[What you should do]
Copy out all lines from the entries below in which "that" occurs.

[Data to examine]
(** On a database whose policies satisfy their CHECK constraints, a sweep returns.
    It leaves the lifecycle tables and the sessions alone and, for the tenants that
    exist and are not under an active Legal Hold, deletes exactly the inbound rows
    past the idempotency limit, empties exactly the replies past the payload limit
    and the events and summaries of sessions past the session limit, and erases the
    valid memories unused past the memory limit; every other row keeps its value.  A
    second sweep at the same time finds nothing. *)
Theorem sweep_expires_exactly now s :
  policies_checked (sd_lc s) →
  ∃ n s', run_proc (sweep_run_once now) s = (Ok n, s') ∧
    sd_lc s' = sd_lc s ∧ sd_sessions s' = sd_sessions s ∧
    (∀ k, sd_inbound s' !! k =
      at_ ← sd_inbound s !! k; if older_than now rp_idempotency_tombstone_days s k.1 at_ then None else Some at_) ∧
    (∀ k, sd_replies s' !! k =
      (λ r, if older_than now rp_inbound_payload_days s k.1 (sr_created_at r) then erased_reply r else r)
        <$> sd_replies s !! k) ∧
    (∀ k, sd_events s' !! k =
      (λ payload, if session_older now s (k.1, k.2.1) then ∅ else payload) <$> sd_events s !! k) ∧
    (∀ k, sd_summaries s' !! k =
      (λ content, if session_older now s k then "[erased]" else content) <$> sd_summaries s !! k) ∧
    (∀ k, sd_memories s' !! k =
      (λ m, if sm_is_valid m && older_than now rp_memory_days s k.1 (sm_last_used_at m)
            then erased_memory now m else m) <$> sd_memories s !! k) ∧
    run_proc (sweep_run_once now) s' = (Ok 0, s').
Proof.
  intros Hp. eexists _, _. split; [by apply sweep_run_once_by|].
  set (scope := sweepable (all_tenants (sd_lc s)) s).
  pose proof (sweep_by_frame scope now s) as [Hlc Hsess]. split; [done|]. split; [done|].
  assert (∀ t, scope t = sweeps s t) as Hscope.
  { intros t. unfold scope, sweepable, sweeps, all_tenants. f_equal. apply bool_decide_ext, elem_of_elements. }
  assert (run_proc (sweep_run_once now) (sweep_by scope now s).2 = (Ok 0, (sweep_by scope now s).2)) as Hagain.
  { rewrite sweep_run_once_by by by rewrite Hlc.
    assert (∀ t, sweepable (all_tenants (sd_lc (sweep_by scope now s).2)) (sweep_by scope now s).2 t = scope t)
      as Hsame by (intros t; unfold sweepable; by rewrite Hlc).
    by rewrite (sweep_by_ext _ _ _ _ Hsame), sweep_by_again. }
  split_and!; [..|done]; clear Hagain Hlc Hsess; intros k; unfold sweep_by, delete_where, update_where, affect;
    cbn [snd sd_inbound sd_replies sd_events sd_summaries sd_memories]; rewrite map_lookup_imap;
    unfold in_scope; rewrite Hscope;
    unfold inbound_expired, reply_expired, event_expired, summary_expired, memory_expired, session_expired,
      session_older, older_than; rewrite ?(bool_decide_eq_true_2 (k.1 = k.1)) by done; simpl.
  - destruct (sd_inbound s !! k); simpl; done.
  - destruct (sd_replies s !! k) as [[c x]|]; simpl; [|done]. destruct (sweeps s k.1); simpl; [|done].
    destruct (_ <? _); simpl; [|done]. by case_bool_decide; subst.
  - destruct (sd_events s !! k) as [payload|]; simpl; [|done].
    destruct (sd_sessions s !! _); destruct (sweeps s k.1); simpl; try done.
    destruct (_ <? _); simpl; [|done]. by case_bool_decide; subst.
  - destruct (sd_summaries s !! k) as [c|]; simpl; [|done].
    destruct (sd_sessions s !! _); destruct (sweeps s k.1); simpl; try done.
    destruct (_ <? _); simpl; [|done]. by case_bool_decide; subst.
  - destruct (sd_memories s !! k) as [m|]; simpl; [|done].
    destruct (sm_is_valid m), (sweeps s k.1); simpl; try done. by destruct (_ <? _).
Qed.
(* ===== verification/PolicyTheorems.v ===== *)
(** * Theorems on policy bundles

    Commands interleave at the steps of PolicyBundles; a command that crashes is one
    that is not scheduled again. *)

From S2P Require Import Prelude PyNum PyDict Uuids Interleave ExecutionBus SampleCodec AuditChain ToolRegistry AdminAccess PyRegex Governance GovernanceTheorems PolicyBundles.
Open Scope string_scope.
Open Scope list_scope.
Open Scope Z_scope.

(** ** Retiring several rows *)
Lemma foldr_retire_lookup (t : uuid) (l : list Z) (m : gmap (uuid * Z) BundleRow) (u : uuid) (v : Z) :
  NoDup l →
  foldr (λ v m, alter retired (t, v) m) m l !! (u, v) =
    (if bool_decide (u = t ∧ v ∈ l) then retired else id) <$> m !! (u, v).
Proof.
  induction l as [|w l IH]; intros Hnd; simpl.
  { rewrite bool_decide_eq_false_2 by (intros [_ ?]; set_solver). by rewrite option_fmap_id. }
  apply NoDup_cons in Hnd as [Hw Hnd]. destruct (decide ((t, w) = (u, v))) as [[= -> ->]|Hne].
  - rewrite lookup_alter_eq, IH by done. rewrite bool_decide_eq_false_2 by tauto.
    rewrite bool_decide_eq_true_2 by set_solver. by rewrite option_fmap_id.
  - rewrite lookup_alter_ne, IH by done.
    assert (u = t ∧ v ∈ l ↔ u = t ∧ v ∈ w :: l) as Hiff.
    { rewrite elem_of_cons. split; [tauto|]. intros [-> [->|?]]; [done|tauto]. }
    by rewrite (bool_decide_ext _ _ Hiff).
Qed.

[Exercise solution]
    It leaves the lifecycle tables and the sessions alone and, for the tenants that
    Commands interleave at the steps of PolicyBundles; a command that crashes is one
    that is not scheduled again. *)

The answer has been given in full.